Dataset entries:
▬▬▬▬▬▬▬▬▬▬
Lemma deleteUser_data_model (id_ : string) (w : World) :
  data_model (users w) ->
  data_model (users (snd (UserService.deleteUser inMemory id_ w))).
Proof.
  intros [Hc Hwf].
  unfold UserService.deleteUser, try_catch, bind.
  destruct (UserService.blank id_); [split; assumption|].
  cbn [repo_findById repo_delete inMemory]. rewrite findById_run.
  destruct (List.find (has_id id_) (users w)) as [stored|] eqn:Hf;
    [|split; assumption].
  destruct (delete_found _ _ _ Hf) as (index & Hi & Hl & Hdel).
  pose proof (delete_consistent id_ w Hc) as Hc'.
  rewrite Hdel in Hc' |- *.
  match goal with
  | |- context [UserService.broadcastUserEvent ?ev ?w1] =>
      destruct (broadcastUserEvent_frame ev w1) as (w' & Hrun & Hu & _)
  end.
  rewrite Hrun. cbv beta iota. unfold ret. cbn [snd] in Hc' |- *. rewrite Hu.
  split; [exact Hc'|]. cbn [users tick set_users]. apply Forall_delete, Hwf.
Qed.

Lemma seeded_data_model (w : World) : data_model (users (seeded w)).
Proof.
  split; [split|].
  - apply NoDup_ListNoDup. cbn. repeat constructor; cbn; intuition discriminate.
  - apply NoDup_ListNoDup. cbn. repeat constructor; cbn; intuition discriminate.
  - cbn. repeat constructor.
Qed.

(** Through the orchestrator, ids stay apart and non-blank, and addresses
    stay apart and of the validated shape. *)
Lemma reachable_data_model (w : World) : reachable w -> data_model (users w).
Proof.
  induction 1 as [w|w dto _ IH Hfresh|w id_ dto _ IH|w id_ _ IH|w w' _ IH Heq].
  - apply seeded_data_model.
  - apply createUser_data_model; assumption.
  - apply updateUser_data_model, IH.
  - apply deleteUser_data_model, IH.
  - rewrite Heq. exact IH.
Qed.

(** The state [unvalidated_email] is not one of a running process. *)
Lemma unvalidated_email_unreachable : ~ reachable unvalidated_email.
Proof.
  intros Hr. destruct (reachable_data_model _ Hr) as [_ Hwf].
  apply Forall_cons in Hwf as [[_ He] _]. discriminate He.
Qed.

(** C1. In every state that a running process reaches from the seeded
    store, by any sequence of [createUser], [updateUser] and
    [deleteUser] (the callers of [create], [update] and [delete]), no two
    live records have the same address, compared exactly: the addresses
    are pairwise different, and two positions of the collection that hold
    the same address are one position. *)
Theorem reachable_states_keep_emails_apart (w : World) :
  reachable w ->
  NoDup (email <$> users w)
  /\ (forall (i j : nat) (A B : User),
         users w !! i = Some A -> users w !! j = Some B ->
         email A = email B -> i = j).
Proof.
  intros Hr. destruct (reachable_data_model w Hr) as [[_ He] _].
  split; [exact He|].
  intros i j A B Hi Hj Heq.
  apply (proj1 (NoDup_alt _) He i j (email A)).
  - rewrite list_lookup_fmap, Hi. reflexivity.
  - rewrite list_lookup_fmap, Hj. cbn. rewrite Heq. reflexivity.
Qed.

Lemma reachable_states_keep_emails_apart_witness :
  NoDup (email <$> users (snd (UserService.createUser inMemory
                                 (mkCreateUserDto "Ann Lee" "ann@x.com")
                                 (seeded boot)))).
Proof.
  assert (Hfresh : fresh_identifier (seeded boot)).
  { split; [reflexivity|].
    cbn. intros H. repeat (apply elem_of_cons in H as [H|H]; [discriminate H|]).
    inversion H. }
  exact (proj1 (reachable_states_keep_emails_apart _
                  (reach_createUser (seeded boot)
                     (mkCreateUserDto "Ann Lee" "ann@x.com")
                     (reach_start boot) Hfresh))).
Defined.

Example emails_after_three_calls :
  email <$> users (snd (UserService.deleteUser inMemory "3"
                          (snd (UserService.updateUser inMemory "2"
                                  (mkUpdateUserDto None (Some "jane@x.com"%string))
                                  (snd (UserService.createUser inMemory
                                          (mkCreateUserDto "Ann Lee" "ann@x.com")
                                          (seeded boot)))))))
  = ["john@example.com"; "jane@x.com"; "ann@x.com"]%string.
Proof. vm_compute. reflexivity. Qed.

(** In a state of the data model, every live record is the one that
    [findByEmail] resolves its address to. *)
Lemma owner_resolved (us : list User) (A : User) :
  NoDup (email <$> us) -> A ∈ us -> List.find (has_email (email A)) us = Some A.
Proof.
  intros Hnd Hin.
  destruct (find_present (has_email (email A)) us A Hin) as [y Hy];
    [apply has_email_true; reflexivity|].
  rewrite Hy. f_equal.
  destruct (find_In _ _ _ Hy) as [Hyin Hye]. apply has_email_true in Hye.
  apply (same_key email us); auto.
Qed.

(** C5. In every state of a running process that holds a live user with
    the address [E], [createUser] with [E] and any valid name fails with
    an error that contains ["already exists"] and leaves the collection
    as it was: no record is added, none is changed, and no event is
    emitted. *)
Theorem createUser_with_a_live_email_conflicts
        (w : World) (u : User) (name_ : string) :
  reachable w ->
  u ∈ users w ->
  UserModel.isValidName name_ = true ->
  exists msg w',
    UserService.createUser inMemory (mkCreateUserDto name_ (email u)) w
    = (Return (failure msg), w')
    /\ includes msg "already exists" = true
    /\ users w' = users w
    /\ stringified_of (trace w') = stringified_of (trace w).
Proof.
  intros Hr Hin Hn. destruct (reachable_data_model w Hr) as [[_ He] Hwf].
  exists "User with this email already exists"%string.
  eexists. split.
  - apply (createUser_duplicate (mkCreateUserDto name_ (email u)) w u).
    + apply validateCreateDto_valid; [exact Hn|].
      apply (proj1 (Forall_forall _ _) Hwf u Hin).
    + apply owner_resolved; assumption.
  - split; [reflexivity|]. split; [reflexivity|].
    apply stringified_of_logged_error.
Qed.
▬▬▬▬▬▬▬▬▬▬
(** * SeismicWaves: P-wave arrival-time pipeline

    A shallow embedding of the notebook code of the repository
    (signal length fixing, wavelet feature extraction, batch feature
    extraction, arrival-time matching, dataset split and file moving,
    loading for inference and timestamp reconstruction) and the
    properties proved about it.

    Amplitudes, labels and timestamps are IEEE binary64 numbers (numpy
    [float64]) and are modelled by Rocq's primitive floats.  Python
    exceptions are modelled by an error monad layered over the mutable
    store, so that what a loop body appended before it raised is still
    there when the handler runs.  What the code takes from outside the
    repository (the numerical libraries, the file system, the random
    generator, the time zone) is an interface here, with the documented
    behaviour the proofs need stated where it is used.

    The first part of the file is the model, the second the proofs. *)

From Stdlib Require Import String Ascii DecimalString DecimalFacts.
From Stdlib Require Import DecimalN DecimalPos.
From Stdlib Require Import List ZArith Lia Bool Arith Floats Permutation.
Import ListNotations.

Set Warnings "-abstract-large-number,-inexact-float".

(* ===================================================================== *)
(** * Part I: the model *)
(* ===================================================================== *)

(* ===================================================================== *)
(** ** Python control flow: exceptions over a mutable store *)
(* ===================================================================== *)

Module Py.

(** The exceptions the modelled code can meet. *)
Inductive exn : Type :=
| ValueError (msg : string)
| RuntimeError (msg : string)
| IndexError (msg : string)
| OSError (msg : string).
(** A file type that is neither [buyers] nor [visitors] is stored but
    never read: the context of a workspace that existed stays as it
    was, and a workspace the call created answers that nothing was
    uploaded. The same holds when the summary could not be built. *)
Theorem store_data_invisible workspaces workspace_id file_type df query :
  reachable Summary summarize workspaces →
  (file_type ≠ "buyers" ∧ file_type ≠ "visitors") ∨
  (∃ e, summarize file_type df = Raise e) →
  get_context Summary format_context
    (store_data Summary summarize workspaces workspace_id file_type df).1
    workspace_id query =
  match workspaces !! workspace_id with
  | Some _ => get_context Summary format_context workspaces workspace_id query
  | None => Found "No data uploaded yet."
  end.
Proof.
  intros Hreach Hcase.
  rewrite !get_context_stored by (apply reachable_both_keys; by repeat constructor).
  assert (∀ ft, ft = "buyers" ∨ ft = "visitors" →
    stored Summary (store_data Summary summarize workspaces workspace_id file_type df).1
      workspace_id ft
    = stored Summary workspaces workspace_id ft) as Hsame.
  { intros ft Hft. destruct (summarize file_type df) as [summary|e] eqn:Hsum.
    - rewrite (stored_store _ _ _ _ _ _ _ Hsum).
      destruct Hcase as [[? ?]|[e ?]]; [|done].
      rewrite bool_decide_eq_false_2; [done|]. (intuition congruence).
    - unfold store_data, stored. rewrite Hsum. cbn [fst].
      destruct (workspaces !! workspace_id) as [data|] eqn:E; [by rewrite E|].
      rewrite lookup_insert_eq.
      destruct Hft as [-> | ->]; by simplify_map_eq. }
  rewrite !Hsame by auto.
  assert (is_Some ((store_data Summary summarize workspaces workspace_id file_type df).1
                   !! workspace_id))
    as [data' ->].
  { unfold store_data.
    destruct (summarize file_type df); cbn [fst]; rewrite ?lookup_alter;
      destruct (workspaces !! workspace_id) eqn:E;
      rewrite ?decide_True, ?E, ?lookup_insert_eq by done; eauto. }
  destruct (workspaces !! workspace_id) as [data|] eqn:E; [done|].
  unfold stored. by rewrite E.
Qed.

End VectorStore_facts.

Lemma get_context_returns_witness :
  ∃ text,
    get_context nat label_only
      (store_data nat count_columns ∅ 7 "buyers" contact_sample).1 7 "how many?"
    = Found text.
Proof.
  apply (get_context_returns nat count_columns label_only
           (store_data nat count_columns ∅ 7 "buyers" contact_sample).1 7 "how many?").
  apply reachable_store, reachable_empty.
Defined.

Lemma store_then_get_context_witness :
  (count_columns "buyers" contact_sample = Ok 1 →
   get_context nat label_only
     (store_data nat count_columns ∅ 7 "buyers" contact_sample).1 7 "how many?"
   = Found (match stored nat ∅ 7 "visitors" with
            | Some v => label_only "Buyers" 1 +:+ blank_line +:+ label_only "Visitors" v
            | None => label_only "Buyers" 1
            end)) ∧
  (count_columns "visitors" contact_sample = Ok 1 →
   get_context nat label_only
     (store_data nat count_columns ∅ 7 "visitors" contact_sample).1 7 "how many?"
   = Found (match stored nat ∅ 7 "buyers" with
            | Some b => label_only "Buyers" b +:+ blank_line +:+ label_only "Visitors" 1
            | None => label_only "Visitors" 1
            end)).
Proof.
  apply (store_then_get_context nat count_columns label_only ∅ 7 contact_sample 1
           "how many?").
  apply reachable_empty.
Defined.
▬▬▬▬▬▬▬▬▬▬
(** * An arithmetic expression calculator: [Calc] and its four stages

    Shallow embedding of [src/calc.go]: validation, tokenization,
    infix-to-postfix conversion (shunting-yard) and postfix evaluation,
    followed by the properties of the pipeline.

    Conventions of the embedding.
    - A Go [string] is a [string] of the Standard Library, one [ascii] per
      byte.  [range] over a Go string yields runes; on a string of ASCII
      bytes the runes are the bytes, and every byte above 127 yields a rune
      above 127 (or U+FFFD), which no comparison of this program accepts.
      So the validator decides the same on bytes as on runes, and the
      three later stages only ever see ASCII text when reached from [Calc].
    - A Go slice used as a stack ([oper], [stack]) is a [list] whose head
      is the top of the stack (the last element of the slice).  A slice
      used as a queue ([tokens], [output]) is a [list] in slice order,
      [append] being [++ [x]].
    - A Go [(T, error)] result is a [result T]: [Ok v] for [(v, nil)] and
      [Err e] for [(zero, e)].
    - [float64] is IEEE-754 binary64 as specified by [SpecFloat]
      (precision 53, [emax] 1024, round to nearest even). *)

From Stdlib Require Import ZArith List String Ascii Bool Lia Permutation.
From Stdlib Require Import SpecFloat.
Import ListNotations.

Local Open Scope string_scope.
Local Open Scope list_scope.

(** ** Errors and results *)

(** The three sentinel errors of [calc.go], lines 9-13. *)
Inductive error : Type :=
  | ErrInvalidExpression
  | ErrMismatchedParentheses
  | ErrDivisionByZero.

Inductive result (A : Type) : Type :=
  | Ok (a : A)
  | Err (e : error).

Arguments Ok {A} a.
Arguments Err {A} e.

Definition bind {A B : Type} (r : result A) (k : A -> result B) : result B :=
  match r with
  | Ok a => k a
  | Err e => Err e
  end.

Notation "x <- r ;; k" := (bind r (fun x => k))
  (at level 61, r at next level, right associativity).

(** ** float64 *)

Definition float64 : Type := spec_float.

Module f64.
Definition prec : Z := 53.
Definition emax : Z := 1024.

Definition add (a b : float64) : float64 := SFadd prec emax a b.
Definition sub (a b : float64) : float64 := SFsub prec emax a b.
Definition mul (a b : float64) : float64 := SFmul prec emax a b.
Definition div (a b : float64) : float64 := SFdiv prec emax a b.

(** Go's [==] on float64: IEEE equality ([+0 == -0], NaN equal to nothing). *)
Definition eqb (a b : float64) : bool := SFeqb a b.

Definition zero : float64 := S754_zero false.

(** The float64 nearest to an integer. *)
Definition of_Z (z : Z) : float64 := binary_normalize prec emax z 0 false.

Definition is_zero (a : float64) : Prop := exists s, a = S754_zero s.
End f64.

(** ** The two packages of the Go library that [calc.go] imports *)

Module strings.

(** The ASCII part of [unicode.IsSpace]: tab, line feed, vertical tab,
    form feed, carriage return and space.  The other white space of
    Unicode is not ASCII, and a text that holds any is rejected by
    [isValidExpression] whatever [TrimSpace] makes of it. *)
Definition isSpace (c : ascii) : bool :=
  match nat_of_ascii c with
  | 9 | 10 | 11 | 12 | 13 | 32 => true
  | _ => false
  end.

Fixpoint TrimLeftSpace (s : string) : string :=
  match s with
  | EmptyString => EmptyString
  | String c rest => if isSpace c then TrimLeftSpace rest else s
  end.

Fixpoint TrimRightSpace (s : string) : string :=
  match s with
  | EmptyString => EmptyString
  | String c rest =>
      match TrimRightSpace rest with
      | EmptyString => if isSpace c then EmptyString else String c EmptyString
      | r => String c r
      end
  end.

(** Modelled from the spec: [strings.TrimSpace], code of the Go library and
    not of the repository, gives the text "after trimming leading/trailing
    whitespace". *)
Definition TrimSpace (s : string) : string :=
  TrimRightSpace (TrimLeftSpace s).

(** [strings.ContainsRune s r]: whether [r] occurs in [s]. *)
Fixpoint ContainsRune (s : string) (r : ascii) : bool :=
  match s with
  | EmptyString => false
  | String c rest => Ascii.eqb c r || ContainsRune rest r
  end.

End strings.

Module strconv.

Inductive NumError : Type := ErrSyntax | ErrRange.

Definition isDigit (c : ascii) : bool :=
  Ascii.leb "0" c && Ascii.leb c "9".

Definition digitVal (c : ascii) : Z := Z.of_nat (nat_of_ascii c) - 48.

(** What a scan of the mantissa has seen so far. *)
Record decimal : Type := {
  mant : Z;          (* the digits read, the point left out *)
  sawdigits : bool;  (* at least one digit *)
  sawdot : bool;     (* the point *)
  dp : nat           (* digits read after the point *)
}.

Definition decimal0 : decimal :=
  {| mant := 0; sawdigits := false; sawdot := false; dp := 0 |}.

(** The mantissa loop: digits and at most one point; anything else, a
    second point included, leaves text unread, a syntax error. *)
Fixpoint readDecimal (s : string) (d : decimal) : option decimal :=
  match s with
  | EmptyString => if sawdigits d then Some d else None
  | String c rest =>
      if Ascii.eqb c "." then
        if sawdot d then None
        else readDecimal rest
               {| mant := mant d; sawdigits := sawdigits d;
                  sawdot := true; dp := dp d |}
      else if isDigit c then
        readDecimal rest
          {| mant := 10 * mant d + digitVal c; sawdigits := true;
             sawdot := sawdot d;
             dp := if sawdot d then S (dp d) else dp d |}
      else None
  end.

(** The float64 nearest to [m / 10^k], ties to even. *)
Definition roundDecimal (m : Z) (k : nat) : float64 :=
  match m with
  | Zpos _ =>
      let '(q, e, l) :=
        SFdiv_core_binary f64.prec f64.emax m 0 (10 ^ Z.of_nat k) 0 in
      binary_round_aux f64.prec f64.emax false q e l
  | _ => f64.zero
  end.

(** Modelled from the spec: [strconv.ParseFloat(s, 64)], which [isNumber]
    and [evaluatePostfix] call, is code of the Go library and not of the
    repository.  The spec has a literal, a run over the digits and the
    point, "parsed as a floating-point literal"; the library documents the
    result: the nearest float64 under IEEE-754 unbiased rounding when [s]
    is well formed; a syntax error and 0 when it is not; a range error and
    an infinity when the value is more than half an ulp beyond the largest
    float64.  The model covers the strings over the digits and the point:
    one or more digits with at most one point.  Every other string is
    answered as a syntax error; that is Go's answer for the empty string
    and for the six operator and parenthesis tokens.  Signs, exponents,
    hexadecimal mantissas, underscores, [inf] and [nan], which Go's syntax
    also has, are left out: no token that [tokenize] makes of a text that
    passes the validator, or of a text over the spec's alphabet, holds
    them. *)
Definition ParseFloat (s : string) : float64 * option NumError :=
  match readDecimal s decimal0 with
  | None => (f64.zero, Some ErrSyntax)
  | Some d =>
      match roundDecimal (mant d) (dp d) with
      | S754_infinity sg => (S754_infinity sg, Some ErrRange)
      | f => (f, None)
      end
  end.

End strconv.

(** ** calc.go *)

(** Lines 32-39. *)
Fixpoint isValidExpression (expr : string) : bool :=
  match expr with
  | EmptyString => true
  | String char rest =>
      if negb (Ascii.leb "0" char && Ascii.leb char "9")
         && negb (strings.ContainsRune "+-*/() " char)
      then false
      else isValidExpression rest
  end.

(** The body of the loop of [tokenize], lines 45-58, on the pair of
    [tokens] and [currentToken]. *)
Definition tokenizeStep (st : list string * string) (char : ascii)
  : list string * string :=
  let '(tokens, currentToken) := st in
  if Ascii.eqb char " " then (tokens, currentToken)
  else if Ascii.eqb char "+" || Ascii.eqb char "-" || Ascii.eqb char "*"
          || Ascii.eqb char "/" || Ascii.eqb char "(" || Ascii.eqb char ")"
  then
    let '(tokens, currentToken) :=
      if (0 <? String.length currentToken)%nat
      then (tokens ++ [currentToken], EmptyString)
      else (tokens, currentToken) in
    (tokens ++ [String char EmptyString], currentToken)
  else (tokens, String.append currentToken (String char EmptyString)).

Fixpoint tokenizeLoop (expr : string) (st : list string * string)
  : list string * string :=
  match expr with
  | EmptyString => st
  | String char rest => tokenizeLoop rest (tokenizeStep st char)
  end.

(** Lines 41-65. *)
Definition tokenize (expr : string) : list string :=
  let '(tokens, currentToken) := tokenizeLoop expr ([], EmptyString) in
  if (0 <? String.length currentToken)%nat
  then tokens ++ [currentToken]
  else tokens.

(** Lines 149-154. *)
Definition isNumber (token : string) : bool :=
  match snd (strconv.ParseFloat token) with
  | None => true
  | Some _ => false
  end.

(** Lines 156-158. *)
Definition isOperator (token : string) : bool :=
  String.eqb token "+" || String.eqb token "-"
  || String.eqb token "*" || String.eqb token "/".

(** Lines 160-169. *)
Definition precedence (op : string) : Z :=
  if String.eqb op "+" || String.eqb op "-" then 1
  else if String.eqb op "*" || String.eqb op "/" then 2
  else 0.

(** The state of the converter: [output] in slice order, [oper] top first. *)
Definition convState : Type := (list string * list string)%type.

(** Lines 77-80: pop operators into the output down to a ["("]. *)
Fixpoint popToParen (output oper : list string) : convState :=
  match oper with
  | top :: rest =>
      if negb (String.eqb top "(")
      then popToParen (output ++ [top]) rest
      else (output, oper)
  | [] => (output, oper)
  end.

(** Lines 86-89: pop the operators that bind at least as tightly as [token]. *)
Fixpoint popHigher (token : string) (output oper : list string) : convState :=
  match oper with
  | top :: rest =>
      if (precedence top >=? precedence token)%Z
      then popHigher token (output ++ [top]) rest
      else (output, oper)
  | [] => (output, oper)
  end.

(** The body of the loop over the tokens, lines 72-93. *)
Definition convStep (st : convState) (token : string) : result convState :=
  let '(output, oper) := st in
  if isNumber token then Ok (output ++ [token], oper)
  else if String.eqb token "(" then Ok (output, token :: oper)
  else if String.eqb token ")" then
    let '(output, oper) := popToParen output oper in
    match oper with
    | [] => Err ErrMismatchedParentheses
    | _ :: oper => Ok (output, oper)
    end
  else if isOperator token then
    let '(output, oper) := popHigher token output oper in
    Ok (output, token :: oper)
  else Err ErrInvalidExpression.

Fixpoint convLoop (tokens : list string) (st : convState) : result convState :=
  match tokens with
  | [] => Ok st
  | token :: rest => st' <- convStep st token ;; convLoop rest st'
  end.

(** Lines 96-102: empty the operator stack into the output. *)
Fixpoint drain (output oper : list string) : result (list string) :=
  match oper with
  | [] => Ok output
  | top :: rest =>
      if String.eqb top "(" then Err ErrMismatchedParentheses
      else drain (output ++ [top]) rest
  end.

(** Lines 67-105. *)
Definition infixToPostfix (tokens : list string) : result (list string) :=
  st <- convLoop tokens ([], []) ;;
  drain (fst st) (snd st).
▬▬▬▬▬▬▬▬▬▬
> Problem description
Copy only this part of the entries above: the line with "unfold UserService.deleteUser, try_catch, bind.", the line with "match goal with", and the lines between, all exactly as written.

> Solution
  unfold UserService.deleteUser, try_catch, bind.
  destruct (UserService.blank id_); [split; assumption|].
  cbn [repo_findById repo_delete inMemory]. rewrite findById_run.
  destruct (List.find (has_id id_) (users w)) as [stored|] eqn:Hf;
    [|split; assumption].
  destruct (delete_found _ _ _ Hf) as (index & Hi & Hl & Hdel).
  pose proof (delete_consistent id_ w Hc) as Hc'.
  rewrite Hdel in Hc' |- *.
  match goal with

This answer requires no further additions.